Protecting Your Proprietary Information
By Kathleen Pohlid Founder & Managing Member, Pohlid, PLLC | December 07, 2014
The first step in protection is to identify confidential and proprietary information. This information – also referred to as trade secrets – may exist in different forms. In general, it includes any information belonging to your establishment from which an economic benefit is derived by it not being made readily available.
For a hotel establishment, trade secrets may include information obtained from guest surveys, guest contact information, vendor information, financial information and records, security and pass codes, occupancy rates and prices, guest preferences, strategies for minimizing costs, staffing information, and marketing studies and plans. A compromise of this information can be very costly to an establishment and provide significant leverage for a competitor, as well as resulting in significant litigation costs for all entities involved.
In 2009, Starwood Hotels and Resorts sued Hilton Hotel alleging that two Hilton executives, both former Starwood employees, stole over 100,000 documents containing Starwood trade secrets in order to accelerate Hilton's entry into the lifestyle luxury hotel market. Starwood alleged that the theft of its trade secrets constituted unfair competition providing Hilton a significant advantage in reducing the costs as well as a head start in implementing the market venture. In February of 2011, the Wall Street Journal reported that Hilton settled the dispute for a reported $75 million and that the hotel would be under review by a court-appointed monitor to ensure that it would not derive benefit from the information obtained. This incident serves as a reminder that establishments should be mindful that current partners or managers may be future competitors. Establishments must ensure that adequate protections are in place to address this concern.
Business partnership and employee agreements should clearly set forth the ownership interests in products and processes developed for the establishment as well as clearly defining the information which is deemed to be confidential and proprietary. Additionally, even if a product or process is not "confidential," the processes and information used in development may be confidential and if so, should be protected. In BLT Restaurant Group LLC v. Tourondel, 855 F.Supp.2d 4 (S.D. N.Y. 2012), a dispute arose involving the issue of whether a former manager violated the company's operating agreement which prohibited disclosure of confidential information when he developed restaurant menus that mimicked those of his former employer.
Lauret Tourondel, an acclaimed French chef, formerly worked for BLT and played a central role in designing the BLT restaurants, bearing the acronym for Bistrol Laurent Tourondel. After Tourondel left BLT to form his own restaurants which he named "LT," BLT filed suit claiming that he breached the operating agreement by copying recipes, appropriating fanciful names for dishes used in BLT menus and mimicking BLT menu combinations and pricing. The agreement included confidentiality/proprietary rights provisions specifying that members agree that they have "no rights in, or claims with respect to, any inventions, original works or authorship, developments, improvements, or trade secrets which were made by the [employee] prior to the date hereof and which relate to the business, products or services of the Company." Also if an employee incorporates into a product, process, device or system a prior invention owned by him, BLT will have "a nonexclusive, royalty-free, irrevocable, perpetual, worldwide license" to use and sell that prior invention as part of its product, process, device or system. The agreement also provided that discoveries made, inventions created, ideas, concepts and techniques related to the company's business, shall remain the sole and exclusive property of the company. Under the agreement, employee members assign their rights to the company and acknowledge that all original works made solely or with others during the scope of employment and that are protect-able by copyright are "works made for hire."
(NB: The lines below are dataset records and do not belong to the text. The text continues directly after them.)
Definition song_js : JsValue :=
  JsObject [("id", JsString "#/song?id=42"); ("paused", JsBool false);
            ("time", JsNumber (num_of_Z 37))].

Definition state_at (time : Z) (pz : bool) : JsValue :=
  descriptor "#/song?id=42" (num_of_Z time) pz.

(** The all-default descriptor as the script sees it. *)
Definition default_js : JsValue :=
  JsObject [("id", JsString EmptyString); ("paused", JsBool true);
            ("time", JsNumber num_zero)].

(** An extraction result that is not JSON. *)
Definition not_json : QString := "player not ready".

(** The element at each 500 ms tick: not ready for [n] ticks, and then
    either ready or gone for good. *)
Definition ready_after (n : nat) : list Audio := (repeat loading n ++ [playing])%list.
Definition never_ready (n : nat) : list Audio := repeat loading n.

(** State files: the song at second 37, the song at a position of
    [time], a file with an [id] only, and a top-level array. *)
Definition file_of (doc : QJsonDocument) : World :=
  with_file (toJson (Platform := Ref.platform) doc).

Definition saved_song : World := file_of (stamped now1 song).
Definition saved_at_position (time : Z) : World :=
  file_of (DocObject (normalized "#/song?id=42" (num_of_Z time) true)).
Definition saved_id_only : World :=
  file_of (DocObject [("id", JString "#/song?id=42")]).
Definition saved_array : World :=
  file_of (DocArray [JDouble (num_of_Z 1); JDouble (num_of_Z 2)]).

(** The effects of the latest script handed to the page. *)
Definition run_latest (w : World) (p : Page) (ticks : list Audio) : list Effect :=
  match dispatched w with
  | s :: _ => effects (run_script (P := Ref.platform) s p ticks)
  | [] => []
  end.

End Sample.

(** ** The media commands

    [findFirstMprisService], [sendMprisCommand], [sendX11MediaKey] and
    [sendSystemMediaCommand], over the session bus and the X server as
    the helpers see them.  The warnings written with [qWarning] are
    not part of the model. *)

Section MediaCommands.

Open Scope string_scope.

Record SessionBus : Type := {
  dbus_valid : bool;                          (* dbusIface.isValid() *)
  ListNames : option (list QString);          (* the reply to ListNames; None: not valid *)
  player_valid : QString -> bool;             (* playerIface.isValid() for a service *)
  call_valid : QString -> QString -> bool     (* reply.isValid() of playerIface.call(command) *)
}.

(** [name.startsWith(p)] *)
Definition startsWith (name p : QString) : bool := String.prefix p name.

Definition mpris_prefix : QString := "org.mpris.MediaPlayer2.".

(** The loop over [reply.value()]. *)
Fixpoint first_mpris_name (names : list QString) : QString :=
  match names with
  | [] => EmptyString
  | name :: rest =>
      if startsWith name mpris_prefix then name else first_mpris_name rest
  end.
(** X8. How [main] leaves its start-up, case by case. It returns without
    starting anything exactly when the configuration loads with no
    scrapers. It starts a manager exactly when the configuration loads
    with a list that is not empty and has only entries of the known kind;
    the manager then holds the scrapers of the entries, in order, its stop
    channel is open and its wait group at zero. In every other case it
    ends with a fatal error: that of [NewConfig], or that of the first
    entry of unknown kind. *)
Theorem main_outcomes (env : gmap string string) :
  (cmd.main json_Unmarshal env = cmd.Return
   ↔ config.NewConfig json_Unmarshal env = Ok {| config.Scrapers := [] |})
  ∧ (∀ st, cmd.main json_Unmarshal env = cmd.Started st
       ↔ ∃ l, config.NewConfig json_Unmarshal env
              = Ok {| config.Scrapers := l |}
            ∧ l ≠ [] ∧ Forall known_kind l
            ∧ st = boot (set_scrapers
                           (NewManager {| config.Scrapers := l |})
                           (probe_of <$> l)))
  ∧ (∀ st, cmd.main json_Unmarshal env = cmd.Started st ->
       fresh (mgr st) ∧ scrapers (mgr st) ≠ [])
  ∧ (∀ msg err, cmd.main json_Unmarshal env = cmd.Fatal msg err
       ↔ (msg = "Failed to load configuration"
          ∧ config.NewConfig json_Unmarshal env = Err err)
         ∨ (msg = "Failed to initialize healthcheck manager"
            ∧ ∃ pre bad post,
                config.NewConfig json_Unmarshal env
                = Ok {| config.Scrapers := pre ++ bad :: post |}
                ∧ Forall known_kind pre ∧ ¬ known_kind bad
                ∧ err = "failed to create scraper " +:+ config.Type_ bad
                        +:+ ": " +:+ "unknown scraper type: "
                        +:+ config.Type_ bad)).
Proof.
  unfold cmd.main.
  destruct (config.NewConfig json_Unmarshal env) as [[l]|e0] eqn:Hcfg; simpl.
  - destruct (decide (length l = 0%nat)) as [Hlen|Hlen].
    + apply length_zero_iff_nil in Hlen as ->.
      split; [done|]. split; [|split].
      * intros st. split; [done|]. intros (l & [= <-] & Hne & _). done.
      * done.
      * intros msg err. split; [done|].
        intros [[_ ?]|(_ & pre & bad & post & [= Hl] & _)]; [done|].
        by destruct pre.
    + assert (Hne : l ≠ []) by (intros ->; done).
      destruct (decide (Forall known_kind l)) as [Hall|Hall].
      * unfold Initialize. simpl.
        rewrite (Initialize_range_known l (NewManager {| config.Scrapers := l |}) Hall).
        simpl. split; [|split; [|split]].
        -- split; [done|]. intros [= ->]. done.
        -- intros st. split.
           ++ intros [= <-]. exists l. done.
           ++ intros (l' & [= <-] & _ & _ & ->). done.
        -- intros st [= <-]. split; [done|]. simpl.
           destruct l; [done|]. done.
        -- intros msg err. split; [done|].
           intros [[_ ?]|(_ & pre & bad & post & [= ->] & _ & Hbad & _)];
             [done|].
           apply Forall_app in Hall as [_ Hall].
           by apply Forall_cons in Hall as [? _].
      * destruct (first_unknown l Hall) as (pre & bad & post & -> & Hpre & Hbad).
        unfold Initialize. simpl.
        rewrite (Initialize_range_unknown pre
                   (NewManager {| config.Scrapers := pre ++ bad :: post |})
                   bad post Hpre Hbad).
        simpl. split; [|split; [|split]].
        -- split; [done|]. intros [= Hl]. by destruct pre.
        -- intros st. split; [done|]. intros (l' & [= <-] & _ & Hall' & _). done.
        -- done.
        -- intros msg err. split.
           ++ intros [= <- <-]. right. split; [done|].
              exists pre, bad, post. done.
           ++ intros [[? ?]|(-> & pre' & bad' & post' & [= Hl] & Hpre' & Hbad' & ->)];
                [done|].
              assert (bad' = bad) as ->; [|done].
              clear -Hl Hpre Hbad Hpre' Hbad'.
              revert pre' Hl Hpre'. induction pre as [|c pre IH];
                intros pre' Hl Hpre'.
              ** destruct pre' as [|c' pre']; simpl in Hl; [by simplify_eq|].
                 simplify_eq. by apply Forall_cons in Hpre' as [? _].
              ** apply Forall_cons in Hpre as [Hc Hpre].
                 destruct pre' as [|c' pre']; simpl in Hl; simplify_eq; [done|].
                 apply Forall_cons in Hpre' as [_ Hpre'].
                 by eapply IH.
  - split; [done|]. split; [|split].
    + intros st. split; [done|]. intros (l & ? & _). done.
    + done.
    + intros msg err. split.
      * intros [= <- <-]. by left.
      * intros [[-> [= ->]]|(_ & pre & bad & post & ? & _)]; done.
Qed.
Although the agreement contained a provision allowing BLT to continue use of the BLT trademark with restaurants which were pre-existing or under construction, the agreement did not specifically prohibit Tourondel, after leaving BLT, from developing menus based upon information obtained during his employment. Tourondel asserted that the complaint should be dismissed in summary judgment because the BLT menus were public and not confidential. However, the court reasoned that even though the "menus are not themselves confidential[,]" this does not establish that "Tourondel did not use confidential information" in creating the LT menus. Therefore, the court denied summary judgment finding that the agreement could be interpreted to prohibit use of BLT's confidential information such as marketing studies in designing competing menus with winning combinations of offerings, catchy names for the dishes, or optimal pricing.